> _Task directions_: Show all lines containing "after" from the data below.

> _Dataset_:
····················

(** The state in which a processor enters environment [e]. *)
Record entered (e : Z) (s s' : kstate) : Prop := {
  en_cur : curenv s' = Some e;
  en_status : env_status (env_at s' e) = ENV_RUNNING;
  en_runs : env_runs (env_at s' e) = u32 (env_runs (env_at s e) + 1);
  en_tf : env_tf (env_at s' e) = env_tf (env_at s e);
  en_cr3 : cr3 s' = env_cr3 (env_at s e);
  en_lock : kernel_locked s' = false;
  en_prev : forall c, curenv s = Some c -> c <> e ->
    env_at s' c = (if env_status (env_at s c) =? ENV_RUNNING then set_env_status ENV_RUNNABLE (env_at s c) else env_at s c);
  en_other : forall c, c <> e -> curenv s <> Some c -> env_at s' c = env_at s c;
  en_mem : mem s' = mem s /\ pages s' = pages s /\ page_free_list s' = page_free_list s /\ npages s' = npages s;
}.

Lemma release_curenv_run s :
  exists s', release_curenv s = Ret tt s' /\ s' = set_envs (envs s') s /\
    forall c, env_at s' c = if decide (curenv s = Some c) then
        (if env_status (env_at s c) =? ENV_RUNNING then set_env_status ENV_RUNNABLE (env_at s c) else env_at s c)
      else env_at s c.
Proof.
  unfold release_curenv. msteps. destruct (curenv s) as [c|] eqn:Hc.
  - msteps. destruct (Z.eqb_spec (env_status (env_at s c)) ENV_RUNNING) as [Hr|Hr].
    + eexists. split; [done|]. split; [by destruct s|]. intros c'. rewrite env_at_upd.
      repeat case_decide; try naive_solver. subst. by rewrite Hr, Z.eqb_refl.
    + exists s. split; [done|]. split; [by destruct s|]. intros c'. case_decide as Hd; [|done]. inversion Hd; subst.
      by destruct (Z.eqb_spec (env_status (env_at s c')) ENV_RUNNING).
  - exists s. split; [done|]. split; [by destruct s|]. intros c'. by rewrite decide_False.
Qed.

Lemma env_run_entered e s :
  kernel_locked s = true -> exists s', env_run e s = NoRet s' /\ entered e s s'.
Proof.
  intros Hlock. unfold env_run. destruct (release_curenv_run s) as (s1 & Hrel & Hs1 & Henv). mrun Hrel.
  msteps. unfold lcr3. msteps. unfold unlock_kernel. msteps.
  change (kernel_locked (set_cr3 _ _)) with (kernel_locked s1).
  assert (kernel_locked s1 = true) as -> by (by rewrite Hs1). cbv iota. msteps. unfold env_pop_tf. msteps.
  change (curenv (set_kernel_locked _ _)) with (Some e). cbv iota. msteps.
  eexists. split; [done|].
  match goal with |- entered e s ?x => set (s' := x) end.
  assert (forall c, c <> e -> env_at s' c = env_at s1 c) as Hother.
  { intros c Hc. unfold s', env_at. cbn. by rewrite !lookup_insert_ne by done. }
  assert (env_at s' e = set_env_cpunum 0 (set_env_runs (u32 (env_runs (env_at s1 e) + 1)) (set_env_status ENV_RUNNING (env_at s1 e)))) as He.
  { unfold s', env_at. cbn. by rewrite !lookup_insert_eq. }
  assert (env_runs (env_at s1 e) = env_runs (env_at s e) /\ env_tf (env_at s1 e) = env_tf (env_at s e)
    /\ env_cr3 (env_at s1 e) = env_cr3 (env_at s e)) as (Hr & Ht & Hc3).
  { rewrite Henv. by repeat case_match. }
  split; try done.
  - by rewrite He.
  - rewrite He. cbn. by rewrite Hr.
  - rewrite He. cbn. by rewrite Ht.
  - unfold s', env_at. cbn. rewrite !lookup_insert_eq. cbn. exact Hc3.
  - intros c Hc Hce. rewrite Hother, Henv by done. by rewrite decide_True.
  - intros c Hce Hc. rewrite Hother, Henv by done. by rewrite decide_False.
  - unfold s'. cbn. rewrite Hs1. done.
Qed.

Lemma entered_run_ok e s s' : entered e s s' -> run_ok s -> run_ok s'.
Proof.
  intros [H1 H2 H3 H4 H5 H6 H7 H8 H9] Hok c Hc. rewrite H1. f_equal.
  destruct (decide (c = e)) as [|Hce]; [done|]. exfalso.
  destruct (decide (curenv s = Some c)) as [Hcur|Hcur].
  - rewrite (H7 c Hcur Hce) in Hc. destruct (Z.eqb_spec (env_status (env_at s c)) ENV_RUNNING); done.
  - rewrite (H8 c Hce Hcur) in Hc. by apply Hok in Hc.
Qed.

(** C30: [env_run] hands the processor to the environment it is given: it never
    returns, the environment is current and the only one running, the
    previous one is runnable again, the page tables are the environment's own
    and the kernel lock is released. *)
Theorem env_run_switches e s :
  kernel_locked s = true ->
  exists s', env_run e s = NoRet s' /\ curenv s' = Some e /\ env_status (env_at s' e) = ENV_RUNNING /\
    env_runs (env_at s' e) = (env_runs (env_at s e) + 1) mod 2 ^ 32 /\
    env_tf (env_at s' e) = env_tf (env_at s e) /\ cr3 s' = env_cr3 (env_at s e) /\ kernel_locked s' = false /\
    (forall c, curenv s = Some c -> c <> e -> env_status (env_at s c) = ENV_RUNNING ->
       env_status (env_at s' c) = ENV_RUNNABLE) /\
    (run_ok s -> run_ok s').
Proof.
  intros Hl. destruct (env_run_entered e s Hl) as (s' & Hrun & Hen). exists s'. split; [done|].
  pose proof (entered_run_ok _ _ _ Hen). destruct Hen as [H1 H2 H3 H4 H5 H6 H7 H8 H9].
  split_ands; try done. intros c Hc Hce Hst. rewrite (H7 c Hc Hce), Hst. done.
Qed.

Lemma env_run_switches_witness :
  let s := set_curenv (Some 1) (set_envs {[ 1 := set_env_status ENV_RUNNING Env0; 2 := set_env_status ENV_RUNNABLE Env0 ]}
             (machine 8 (KERNBASE + 0x8000))) in
  exists s', env_run 2 s = NoRet s' /\ curenv s' = Some 2 /\ env_status (env_at s' 2) = ENV_RUNNING /\
    env_runs (env_at s' 2) = (env_runs (env_at s 2) + 1) mod 2 ^ 32 /\
    env_tf (env_at s' 2) = env_tf (env_at s 2) /\ cr3 s' = env_cr3 (env_at s 2) /\ kernel_locked s' = false /\
    (forall c, curenv s = Some c -> c <> 2 -> env_status (env_at s c) = ENV_RUNNING ->
       env_status (env_at s' c) = ENV_RUNNABLE) /\
    (run_ok s -> run_ok s').
Proof. apply env_run_switches. reflexivity. Defined.

(** ** Round robin *)

Definition runnable (s : kstate) (j : Z) : Prop := env_status (env_at s j) = ENV_RUNNABLE.

(** How many slots after [i], cyclically, slot [j] comes: 0 for the next one. *)
Definition sched_dist (i j : Z) : Z := (j - i - 1) mod NENV.

(** [j] is the first runnable environment after slot [i]. *)
Definition first_runnable (s : kstate) (i j : Z) : Prop :=
  0 <= j < NENV /\ runnable s j /\
  forall j', 0 <= j' < NENV -> runnable s j' -> sched_dist i j <= sched_dist i j'.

····················

> _Result_:
(** How many slots after [i], cyclically, slot [j] comes: 0 for the next one. *)
(** [j] is the first runnable environment after slot [i]. *)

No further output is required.